Directions for this task :: In the entries below, count the lines holding "field". Reply with the number only.

The data ::
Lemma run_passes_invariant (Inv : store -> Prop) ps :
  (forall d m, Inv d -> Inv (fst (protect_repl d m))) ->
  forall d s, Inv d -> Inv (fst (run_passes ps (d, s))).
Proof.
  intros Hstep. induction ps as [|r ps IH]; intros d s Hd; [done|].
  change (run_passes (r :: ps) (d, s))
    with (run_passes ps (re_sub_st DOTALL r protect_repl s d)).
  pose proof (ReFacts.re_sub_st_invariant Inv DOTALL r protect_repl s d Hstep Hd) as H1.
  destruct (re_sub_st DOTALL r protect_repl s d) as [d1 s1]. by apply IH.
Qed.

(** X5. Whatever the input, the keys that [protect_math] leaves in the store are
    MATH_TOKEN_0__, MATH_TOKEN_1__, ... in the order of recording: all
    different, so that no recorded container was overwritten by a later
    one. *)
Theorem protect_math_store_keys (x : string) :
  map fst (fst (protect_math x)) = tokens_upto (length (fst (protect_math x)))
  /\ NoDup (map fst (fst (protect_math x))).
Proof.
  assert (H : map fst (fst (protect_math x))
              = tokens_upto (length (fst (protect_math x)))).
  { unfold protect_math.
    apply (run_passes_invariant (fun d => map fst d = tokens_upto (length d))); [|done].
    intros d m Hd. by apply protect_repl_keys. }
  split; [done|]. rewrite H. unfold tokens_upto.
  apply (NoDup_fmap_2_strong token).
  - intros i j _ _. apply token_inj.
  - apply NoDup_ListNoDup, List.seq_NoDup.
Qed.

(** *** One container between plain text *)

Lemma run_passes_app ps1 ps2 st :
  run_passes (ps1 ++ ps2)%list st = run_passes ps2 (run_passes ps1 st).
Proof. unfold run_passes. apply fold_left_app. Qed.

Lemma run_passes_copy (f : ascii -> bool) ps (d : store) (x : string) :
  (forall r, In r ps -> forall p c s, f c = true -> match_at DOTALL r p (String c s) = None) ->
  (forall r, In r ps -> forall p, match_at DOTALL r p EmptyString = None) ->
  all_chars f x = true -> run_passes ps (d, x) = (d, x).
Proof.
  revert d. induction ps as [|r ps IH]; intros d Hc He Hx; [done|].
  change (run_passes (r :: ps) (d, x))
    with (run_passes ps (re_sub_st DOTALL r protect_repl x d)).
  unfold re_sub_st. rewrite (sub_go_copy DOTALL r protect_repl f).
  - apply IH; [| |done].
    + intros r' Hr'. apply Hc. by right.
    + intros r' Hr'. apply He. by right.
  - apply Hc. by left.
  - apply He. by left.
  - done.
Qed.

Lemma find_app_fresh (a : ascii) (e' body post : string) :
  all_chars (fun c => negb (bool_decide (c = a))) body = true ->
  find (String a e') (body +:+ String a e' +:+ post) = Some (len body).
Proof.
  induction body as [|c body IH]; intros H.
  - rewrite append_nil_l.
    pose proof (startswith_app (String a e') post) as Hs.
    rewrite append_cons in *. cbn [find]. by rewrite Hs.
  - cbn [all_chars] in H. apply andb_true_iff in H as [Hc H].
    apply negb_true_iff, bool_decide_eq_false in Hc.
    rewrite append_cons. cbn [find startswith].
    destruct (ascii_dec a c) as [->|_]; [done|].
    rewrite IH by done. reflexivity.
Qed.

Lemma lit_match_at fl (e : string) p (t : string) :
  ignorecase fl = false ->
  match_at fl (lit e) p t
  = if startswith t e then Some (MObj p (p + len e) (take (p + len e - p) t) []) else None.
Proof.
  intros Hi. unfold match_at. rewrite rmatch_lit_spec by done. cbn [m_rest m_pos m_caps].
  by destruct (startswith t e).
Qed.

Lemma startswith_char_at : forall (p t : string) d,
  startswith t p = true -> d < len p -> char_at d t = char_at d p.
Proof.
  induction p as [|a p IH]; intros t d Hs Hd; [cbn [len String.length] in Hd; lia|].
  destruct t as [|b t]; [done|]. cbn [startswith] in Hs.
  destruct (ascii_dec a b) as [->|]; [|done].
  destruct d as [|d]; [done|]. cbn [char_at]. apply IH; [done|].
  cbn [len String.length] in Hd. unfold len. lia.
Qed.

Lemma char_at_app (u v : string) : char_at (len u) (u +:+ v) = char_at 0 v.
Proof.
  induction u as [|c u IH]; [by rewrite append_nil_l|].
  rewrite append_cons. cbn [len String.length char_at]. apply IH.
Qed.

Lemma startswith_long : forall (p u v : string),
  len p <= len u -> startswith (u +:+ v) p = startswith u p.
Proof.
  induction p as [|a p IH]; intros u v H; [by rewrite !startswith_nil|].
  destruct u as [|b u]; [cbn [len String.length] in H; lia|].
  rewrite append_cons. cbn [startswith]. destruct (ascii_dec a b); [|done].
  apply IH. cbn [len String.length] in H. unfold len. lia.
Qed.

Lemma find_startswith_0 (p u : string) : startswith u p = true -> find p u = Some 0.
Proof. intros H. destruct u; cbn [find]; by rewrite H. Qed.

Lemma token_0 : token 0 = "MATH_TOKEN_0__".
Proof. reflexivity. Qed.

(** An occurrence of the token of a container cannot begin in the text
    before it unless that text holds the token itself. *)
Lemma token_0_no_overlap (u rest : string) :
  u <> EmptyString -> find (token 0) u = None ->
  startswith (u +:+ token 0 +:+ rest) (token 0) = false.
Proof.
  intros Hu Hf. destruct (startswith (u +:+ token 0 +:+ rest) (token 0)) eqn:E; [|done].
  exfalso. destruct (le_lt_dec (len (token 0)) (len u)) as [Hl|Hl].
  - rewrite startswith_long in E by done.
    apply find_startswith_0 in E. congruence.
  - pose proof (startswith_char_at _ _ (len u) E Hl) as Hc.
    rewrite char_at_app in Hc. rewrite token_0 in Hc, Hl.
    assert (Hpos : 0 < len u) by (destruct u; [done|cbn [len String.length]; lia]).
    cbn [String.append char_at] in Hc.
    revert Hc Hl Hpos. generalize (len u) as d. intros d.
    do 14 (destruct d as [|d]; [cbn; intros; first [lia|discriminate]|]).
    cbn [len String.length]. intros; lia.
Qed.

--

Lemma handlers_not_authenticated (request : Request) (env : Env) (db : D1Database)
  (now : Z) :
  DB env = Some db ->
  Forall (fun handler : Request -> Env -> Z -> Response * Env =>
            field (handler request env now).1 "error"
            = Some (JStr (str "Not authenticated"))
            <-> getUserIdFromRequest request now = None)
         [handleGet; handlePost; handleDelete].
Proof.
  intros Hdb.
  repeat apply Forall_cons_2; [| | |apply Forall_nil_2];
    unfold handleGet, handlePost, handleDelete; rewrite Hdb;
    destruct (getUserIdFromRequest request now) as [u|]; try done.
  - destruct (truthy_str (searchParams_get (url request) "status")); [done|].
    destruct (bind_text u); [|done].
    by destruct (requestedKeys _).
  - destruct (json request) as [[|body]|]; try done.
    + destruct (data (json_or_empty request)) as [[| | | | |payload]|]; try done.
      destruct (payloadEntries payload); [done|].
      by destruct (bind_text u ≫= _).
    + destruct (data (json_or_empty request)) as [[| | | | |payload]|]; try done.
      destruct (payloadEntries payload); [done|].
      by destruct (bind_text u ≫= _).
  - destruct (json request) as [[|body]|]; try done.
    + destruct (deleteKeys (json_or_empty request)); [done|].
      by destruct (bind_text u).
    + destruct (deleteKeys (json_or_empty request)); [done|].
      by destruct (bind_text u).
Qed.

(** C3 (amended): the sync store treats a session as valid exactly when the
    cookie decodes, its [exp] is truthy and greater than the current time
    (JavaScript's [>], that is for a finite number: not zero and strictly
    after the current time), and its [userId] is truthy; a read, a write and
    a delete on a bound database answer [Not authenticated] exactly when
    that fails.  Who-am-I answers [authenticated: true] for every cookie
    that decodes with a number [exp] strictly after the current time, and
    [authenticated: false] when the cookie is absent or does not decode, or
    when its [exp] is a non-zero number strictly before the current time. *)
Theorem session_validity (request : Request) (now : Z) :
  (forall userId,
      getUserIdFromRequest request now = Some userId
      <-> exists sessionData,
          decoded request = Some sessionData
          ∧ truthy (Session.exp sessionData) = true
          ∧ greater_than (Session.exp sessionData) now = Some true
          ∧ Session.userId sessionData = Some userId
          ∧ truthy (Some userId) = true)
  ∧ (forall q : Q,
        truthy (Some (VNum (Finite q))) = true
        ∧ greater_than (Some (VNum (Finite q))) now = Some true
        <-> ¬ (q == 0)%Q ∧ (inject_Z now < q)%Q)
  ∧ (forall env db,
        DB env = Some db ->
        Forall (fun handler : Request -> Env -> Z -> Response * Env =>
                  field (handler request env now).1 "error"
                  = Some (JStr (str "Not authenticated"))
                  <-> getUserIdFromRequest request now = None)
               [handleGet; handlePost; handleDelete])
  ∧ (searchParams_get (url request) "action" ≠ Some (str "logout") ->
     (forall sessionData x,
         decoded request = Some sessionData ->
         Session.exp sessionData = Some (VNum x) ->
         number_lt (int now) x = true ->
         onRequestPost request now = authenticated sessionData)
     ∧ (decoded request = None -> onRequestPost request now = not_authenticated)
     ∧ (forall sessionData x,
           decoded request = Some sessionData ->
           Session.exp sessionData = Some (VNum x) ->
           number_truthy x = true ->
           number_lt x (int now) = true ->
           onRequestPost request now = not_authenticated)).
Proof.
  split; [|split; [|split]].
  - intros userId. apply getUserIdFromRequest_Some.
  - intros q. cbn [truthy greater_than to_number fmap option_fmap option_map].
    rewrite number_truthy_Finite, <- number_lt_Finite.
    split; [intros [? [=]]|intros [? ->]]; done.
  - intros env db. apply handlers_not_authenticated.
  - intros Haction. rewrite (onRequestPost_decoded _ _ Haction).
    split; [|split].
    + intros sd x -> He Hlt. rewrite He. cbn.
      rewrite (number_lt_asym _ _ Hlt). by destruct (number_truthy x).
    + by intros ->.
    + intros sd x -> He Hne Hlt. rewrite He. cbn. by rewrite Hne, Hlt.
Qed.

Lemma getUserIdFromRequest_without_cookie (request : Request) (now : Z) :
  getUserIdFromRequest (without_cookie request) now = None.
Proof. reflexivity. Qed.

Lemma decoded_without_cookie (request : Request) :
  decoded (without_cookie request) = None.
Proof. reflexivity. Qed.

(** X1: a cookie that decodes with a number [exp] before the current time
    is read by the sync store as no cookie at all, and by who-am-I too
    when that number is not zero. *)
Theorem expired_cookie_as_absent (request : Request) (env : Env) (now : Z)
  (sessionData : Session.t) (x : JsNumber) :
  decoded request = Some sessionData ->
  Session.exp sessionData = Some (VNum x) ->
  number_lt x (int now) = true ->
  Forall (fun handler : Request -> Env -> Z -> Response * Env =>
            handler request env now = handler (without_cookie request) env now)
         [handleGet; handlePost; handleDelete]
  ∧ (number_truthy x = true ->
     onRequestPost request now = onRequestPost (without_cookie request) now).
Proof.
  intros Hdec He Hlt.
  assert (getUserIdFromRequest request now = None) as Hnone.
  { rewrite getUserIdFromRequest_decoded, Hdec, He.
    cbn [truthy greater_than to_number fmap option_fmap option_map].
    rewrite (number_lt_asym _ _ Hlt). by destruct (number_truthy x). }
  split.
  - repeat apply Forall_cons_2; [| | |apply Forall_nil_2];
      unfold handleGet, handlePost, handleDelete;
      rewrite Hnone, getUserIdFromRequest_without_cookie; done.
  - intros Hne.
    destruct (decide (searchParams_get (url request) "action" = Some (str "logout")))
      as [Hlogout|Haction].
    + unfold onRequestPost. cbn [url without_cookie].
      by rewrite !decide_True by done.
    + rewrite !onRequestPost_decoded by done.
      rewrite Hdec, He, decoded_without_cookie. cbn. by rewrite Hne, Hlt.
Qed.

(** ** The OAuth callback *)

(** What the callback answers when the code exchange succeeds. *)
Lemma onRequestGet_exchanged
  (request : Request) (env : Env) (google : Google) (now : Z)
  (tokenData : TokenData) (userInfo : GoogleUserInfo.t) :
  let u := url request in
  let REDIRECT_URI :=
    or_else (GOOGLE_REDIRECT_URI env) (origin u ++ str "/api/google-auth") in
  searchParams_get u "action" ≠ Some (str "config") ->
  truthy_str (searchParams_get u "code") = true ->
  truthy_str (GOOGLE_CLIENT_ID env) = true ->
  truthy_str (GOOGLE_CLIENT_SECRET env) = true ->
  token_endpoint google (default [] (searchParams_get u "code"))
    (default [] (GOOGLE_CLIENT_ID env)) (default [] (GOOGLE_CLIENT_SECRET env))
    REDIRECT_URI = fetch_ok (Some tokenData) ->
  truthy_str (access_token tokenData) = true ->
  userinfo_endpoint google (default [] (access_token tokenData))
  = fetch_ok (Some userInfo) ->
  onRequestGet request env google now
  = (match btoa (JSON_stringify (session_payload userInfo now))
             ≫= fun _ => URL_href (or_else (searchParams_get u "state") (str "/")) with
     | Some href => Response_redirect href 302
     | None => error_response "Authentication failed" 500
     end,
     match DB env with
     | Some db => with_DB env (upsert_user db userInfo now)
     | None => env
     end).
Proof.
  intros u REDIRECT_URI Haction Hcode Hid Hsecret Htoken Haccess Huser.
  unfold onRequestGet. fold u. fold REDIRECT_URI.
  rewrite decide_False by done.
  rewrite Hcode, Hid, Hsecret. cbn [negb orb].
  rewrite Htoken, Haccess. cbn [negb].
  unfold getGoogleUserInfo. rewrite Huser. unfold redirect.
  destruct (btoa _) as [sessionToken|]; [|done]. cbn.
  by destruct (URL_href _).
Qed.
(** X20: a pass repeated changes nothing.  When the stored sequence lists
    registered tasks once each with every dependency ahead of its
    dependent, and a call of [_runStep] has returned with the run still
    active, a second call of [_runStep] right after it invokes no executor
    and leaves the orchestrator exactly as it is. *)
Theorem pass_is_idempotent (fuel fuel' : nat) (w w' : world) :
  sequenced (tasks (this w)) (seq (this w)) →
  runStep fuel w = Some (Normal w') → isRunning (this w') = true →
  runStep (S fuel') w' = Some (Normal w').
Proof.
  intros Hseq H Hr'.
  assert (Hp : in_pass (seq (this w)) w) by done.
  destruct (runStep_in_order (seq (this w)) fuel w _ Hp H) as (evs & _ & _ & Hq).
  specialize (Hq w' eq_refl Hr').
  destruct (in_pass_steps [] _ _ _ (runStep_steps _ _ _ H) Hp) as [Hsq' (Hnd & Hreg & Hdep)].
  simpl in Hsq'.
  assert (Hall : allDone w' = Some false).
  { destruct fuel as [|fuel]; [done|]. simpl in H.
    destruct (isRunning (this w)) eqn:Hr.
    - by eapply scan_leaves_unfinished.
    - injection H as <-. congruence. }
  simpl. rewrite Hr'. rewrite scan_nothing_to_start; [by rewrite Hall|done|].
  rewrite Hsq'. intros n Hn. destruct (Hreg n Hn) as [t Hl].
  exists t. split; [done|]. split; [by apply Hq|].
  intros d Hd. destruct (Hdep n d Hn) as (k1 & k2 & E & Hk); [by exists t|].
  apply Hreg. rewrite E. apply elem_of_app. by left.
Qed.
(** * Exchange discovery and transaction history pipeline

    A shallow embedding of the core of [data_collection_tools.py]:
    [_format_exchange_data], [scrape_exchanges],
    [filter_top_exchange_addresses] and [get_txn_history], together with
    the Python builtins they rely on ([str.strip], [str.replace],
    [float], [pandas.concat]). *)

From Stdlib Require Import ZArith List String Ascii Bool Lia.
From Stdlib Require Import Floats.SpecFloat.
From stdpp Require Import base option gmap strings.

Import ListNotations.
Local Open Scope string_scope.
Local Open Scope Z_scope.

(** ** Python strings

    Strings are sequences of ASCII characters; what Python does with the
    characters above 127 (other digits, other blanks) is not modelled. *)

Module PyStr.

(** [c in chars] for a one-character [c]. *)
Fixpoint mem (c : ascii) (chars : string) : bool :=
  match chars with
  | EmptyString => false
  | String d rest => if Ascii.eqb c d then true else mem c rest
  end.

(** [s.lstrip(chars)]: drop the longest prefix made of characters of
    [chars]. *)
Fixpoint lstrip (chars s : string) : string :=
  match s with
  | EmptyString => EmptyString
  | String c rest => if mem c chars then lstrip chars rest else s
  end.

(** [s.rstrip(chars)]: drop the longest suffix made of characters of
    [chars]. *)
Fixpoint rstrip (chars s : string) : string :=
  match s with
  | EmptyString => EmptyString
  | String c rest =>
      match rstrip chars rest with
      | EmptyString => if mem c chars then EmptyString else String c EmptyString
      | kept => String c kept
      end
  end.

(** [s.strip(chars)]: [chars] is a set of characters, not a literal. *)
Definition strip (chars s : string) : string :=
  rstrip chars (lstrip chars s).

==

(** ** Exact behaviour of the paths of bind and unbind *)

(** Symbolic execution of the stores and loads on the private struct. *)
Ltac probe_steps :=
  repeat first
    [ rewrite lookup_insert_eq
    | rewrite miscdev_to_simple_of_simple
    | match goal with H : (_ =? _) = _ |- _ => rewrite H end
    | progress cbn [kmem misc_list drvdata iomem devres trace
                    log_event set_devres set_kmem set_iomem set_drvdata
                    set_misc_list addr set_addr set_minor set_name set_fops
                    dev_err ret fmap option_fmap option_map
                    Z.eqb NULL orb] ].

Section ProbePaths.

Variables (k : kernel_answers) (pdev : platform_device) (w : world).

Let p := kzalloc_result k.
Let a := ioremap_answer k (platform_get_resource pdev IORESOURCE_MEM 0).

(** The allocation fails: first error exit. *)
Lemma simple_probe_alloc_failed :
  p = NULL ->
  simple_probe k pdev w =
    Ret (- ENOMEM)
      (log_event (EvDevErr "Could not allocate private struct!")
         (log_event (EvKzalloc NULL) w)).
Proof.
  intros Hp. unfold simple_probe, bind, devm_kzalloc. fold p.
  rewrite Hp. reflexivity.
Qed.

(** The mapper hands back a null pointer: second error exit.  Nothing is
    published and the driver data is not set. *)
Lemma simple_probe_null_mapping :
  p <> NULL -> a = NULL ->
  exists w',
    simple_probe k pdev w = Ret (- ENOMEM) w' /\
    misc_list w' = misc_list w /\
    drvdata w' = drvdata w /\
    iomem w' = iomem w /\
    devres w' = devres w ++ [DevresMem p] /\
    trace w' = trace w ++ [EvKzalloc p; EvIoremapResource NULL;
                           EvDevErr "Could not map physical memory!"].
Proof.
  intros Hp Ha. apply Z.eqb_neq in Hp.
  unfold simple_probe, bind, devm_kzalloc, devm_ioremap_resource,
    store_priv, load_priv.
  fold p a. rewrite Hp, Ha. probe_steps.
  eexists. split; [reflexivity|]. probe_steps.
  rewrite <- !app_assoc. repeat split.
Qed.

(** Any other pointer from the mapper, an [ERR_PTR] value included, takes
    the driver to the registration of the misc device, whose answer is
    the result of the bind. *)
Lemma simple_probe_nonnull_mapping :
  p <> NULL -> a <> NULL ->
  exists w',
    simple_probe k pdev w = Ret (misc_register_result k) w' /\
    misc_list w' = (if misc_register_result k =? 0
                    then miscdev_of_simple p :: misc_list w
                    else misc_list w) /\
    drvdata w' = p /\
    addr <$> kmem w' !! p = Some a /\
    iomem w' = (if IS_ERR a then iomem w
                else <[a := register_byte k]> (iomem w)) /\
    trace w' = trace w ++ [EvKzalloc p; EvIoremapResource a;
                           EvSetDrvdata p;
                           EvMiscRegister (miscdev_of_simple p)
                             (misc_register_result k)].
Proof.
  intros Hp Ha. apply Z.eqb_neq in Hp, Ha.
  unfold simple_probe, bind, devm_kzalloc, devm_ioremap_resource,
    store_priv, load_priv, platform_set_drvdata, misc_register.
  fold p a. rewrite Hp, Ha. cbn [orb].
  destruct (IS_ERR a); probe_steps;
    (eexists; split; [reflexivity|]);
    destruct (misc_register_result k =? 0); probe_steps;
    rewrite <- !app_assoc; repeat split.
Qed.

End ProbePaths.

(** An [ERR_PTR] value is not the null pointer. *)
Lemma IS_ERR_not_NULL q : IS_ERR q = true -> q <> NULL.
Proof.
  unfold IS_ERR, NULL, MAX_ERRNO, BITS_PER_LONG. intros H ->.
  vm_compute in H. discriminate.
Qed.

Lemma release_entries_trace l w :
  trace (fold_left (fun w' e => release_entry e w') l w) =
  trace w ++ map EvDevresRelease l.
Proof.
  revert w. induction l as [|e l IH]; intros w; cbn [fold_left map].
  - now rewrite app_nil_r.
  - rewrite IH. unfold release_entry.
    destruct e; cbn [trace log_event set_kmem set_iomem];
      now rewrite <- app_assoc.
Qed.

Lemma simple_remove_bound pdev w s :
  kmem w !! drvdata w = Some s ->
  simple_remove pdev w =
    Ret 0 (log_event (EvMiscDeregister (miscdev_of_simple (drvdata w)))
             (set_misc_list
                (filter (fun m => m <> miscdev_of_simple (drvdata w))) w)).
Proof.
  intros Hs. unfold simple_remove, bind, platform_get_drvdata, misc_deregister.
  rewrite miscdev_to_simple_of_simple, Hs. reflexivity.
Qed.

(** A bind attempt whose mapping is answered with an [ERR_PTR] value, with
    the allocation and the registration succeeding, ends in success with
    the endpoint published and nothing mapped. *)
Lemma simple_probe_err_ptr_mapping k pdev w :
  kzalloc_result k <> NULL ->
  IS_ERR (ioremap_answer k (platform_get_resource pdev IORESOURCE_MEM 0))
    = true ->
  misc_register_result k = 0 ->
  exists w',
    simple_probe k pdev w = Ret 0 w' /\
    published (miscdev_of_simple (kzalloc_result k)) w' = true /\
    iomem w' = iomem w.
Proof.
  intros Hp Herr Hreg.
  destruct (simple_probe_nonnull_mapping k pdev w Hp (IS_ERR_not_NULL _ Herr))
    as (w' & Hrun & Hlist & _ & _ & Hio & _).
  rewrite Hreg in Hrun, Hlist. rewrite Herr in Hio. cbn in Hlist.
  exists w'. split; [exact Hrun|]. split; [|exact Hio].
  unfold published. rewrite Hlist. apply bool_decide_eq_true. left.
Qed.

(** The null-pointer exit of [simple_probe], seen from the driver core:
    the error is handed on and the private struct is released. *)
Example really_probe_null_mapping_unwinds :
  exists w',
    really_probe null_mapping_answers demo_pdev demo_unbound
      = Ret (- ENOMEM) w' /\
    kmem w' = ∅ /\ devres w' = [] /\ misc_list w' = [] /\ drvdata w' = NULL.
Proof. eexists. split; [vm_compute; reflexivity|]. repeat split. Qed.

Written reply :: 2